Collection entries:
[Start of Attachment]

(** * Split UNO arbiter: a shallow embedding of the resolution engine

    The repository ships three generations of the command-line arbiter
    (the two-player listings of version 1 and version 2, and the N-player
    listing of version 3) and a browser game (app/js).  Each generation is
    embedded in a module of its own:

    - [V3]  the N-player arbiter, arbiter.cpp "Version 3.0";
    - [V2]  the two-player arbiter with validated input, "Version 2.0";
    - [V1]  the first two-player arbiter (no clamping anywhere);
    - [Web] the browser game: decks (app/js/deck.js), hands
            (app/js/player.js), and dealing, the number round, the block
            flag and the action switch of app/js/game.js.

    C++ [int] counters are modelled as [Z].  The one counter operation of
    version 3 whose operand is not bounded along plays is the steal
    ([players[i].numberCards++] with [players[targetIdx].numberCards--]):
    manual corrections can refill the victim's hand without end, so a
    thief's count can climb to the largest [int].  The steal is written
    with its wrap-around, [wrap32].  The other additions are left in [Z]:
    the pools start at 68 and 32 and only shrink, a draw adds what it takes
    from a pool, a hand gains from steals only in rounds its owner does not
    win alone, which deal from the number pool as long as it holds a card,
    and a streak is reset at 2.  The plays of versions 1 and 2 evaluated
    here keep every counter small.  Console input is modelled after
    validation: a handler takes the answers that [getValidatedInt],
    [getValidatedString] and [getValidatedPlayerIndex] would return. *)

From stdpp Require Import base list strings.
From Stdlib Require Import ZArith Lia.
(** C1.  For a listing that names every entry once, planning succeeds and
    maps each matching file as follows.  The base key is
    [YYYYMMDD_HHMMSS_photo] built from the captured fields; take the group of
    all listed files with that base key in ascending order: a group of one
    maps its member to [<base-key><extension>]; a larger group maps its
    [i]-th member, counting from 1, to [<base-key>_<i><extension>], the
    extension being the one captured from that member's own name. *)
Theorem plan_names_by_group (files : list string) :
  NoDup files →
  ∃ plan, rename_plan (matching_files files) = Ok (plan, [])
    ∧ ∀ f m, f ∈ files → PATTERN_match f = Some m →
        new_base_name m
          = year m +:+ month m +:+ day m +:+ "_" +:+
            hour m +:+ minute m +:+ second m +:+ "_photo"
        ∧ ∀ group, StronglySorted str_le group →
            group ≡ₚ same_key (new_base_name m) files →
            (length group = 1 →
               Dict.get f plan = Some (new_base_name m +:+ extension m))
            ∧ (1 < length group →
               ∀ i o mo, group !! i = Some o → PATTERN_match o = Some mo →
                 Dict.get o plan
                 = Some (new_base_name m +:+ "_" +:+ str_of_nat (S i)
                           +:+ extension mo)).
Proof.
  intros Hnd. exists (plan_of (matching_files files)).
  split; [apply rename_plan_pure, matching_files_all_match|].
  intros f m Hf Hm. split; [done|]. intros group Hsorted Hperm.
  assert (NoDup (matching_files files)) as Hndm by by apply NoDup_filter.
  assert (group = list_sort (same_key (new_base_name m) (matching_files files)))
    as Hgroup.
  { rewrite same_key_matching. by apply list_sort_unique. }
  assert (∀ i o, group !! i = Some o → key_of o = Some (new_base_name m))
    as Hkey.
  { intros i o Hi. assert (o ∈ group) as Ho by (apply list_elem_of_lookup; eauto).
    rewrite Hperm in Ho. by apply elem_of_same_key in Ho as [? _]. }
  split.
  - intros Hlen.
    assert (f ∈ group) as [i Hi]%list_elem_of_lookup.
    { rewrite Hperm. apply elem_of_same_key. split; [|done].
      apply key_of_Some. eauto. }
    pose proof (Hkey i f Hi) as Hk. rewrite Hgroup in Hi.
    rewrite (plan_of_get _ _ i f Hndm Hk Hi).
    unfold new_name_at. rewrite <- Hgroup, Hlen. simpl.
    by rewrite (ext_of_match f m).
  - intros Hlen i o mo Hi Hmo.
    pose proof (Hkey i o Hi) as Hk. rewrite Hgroup in Hi.
    rewrite (plan_of_get _ _ i o Hndm Hk Hi).
    unfold new_name_at, numbered_name. rewrite <- Hgroup. simpl.
    destruct (Nat.eqb_spec (length group) 1) as [?|_]; [lia|].
    by rewrite (ext_of_match o mo).
Qed.

(** C5.  Two listings, each naming its entries once, with the same matching
    file names in whatever order, yield plans that map every name alike. *)
Theorem plan_independent_of_listing_order (files1 files2 : list string) :
  NoDup files1 → NoDup files2 →
  (∀ f, f ∈ matching_files files1 ↔ f ∈ matching_files files2) →
  ∃ plan1 plan2,
    rename_plan (matching_files files1) = Ok (plan1, [])
    ∧ rename_plan (matching_files files2) = Ok (plan2, [])
    ∧ ∀ f, Dict.get f plan1 = Dict.get f plan2.
Proof.
  intros Hnd1 Hnd2 Hsame.
  exists (plan_of (matching_files files1)), (plan_of (matching_files files2)).
  split_and!; [apply rename_plan_pure, matching_files_all_match..|].
  assert (NoDup (matching_files files1)) as Hm1 by by apply NoDup_filter.
  assert (NoDup (matching_files files2)) as Hm2 by by apply NoDup_filter.
  assert (matching_files files1 ≡ₚ matching_files files2) as Hperm
    by by apply NoDup_Permutation.
  intros f. destruct (decide (f ∈ matching_files files1)) as [Hin|Hnin].
  - apply elem_of_matching_files in Hin as Hf. destruct Hf as [[m Hm] _].
    set (k := new_base_name m).
    assert (key_of f = Some k) as Hk by (apply key_of_Some; eauto).
    assert (list_sort (same_key k (matching_files files1))
            = list_sort (same_key k (matching_files files2))) as Hsort.
    { apply list_sort_unique; [apply list_sort_sorted|].
      rewrite list_sort_perm. unfold same_key. by rewrite Hperm. }
    assert (f ∈ list_sort (same_key k (matching_files files1)))
      as [j Hj]%list_elem_of_lookup.
    { rewrite elem_of_list_sort. by apply elem_of_same_key. }
    rewrite (plan_of_get _ k j f Hm1 Hk Hj).
    rewrite Hsort in Hj. rewrite (plan_of_get _ k j f Hm2 Hk Hj).
    by rewrite Hsort.
  - assert (∀ files, f ∉ matching_files files →
              Dict.get f (plan_of (matching_files files)) = None) as Hnone.
    { intros files Hn. apply get_None_keys. rewrite plan_of_keys. tauto. }
    rewrite !Hnone; [done | by rewrite <- Hsame | done].
Qed.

[End of Attachment]

● About this task
Up to and including the line with "listing of version", transcribe the entries above exactly, starting from their first line.

● Result
(** * Split UNO arbiter: a shallow embedding of the resolution engine

    The repository ships three generations of the command-line arbiter
    (the two-player listings of version 1 and version 2, and the N-player
    listing of version 3) and a browser game (app/js).  Each generation is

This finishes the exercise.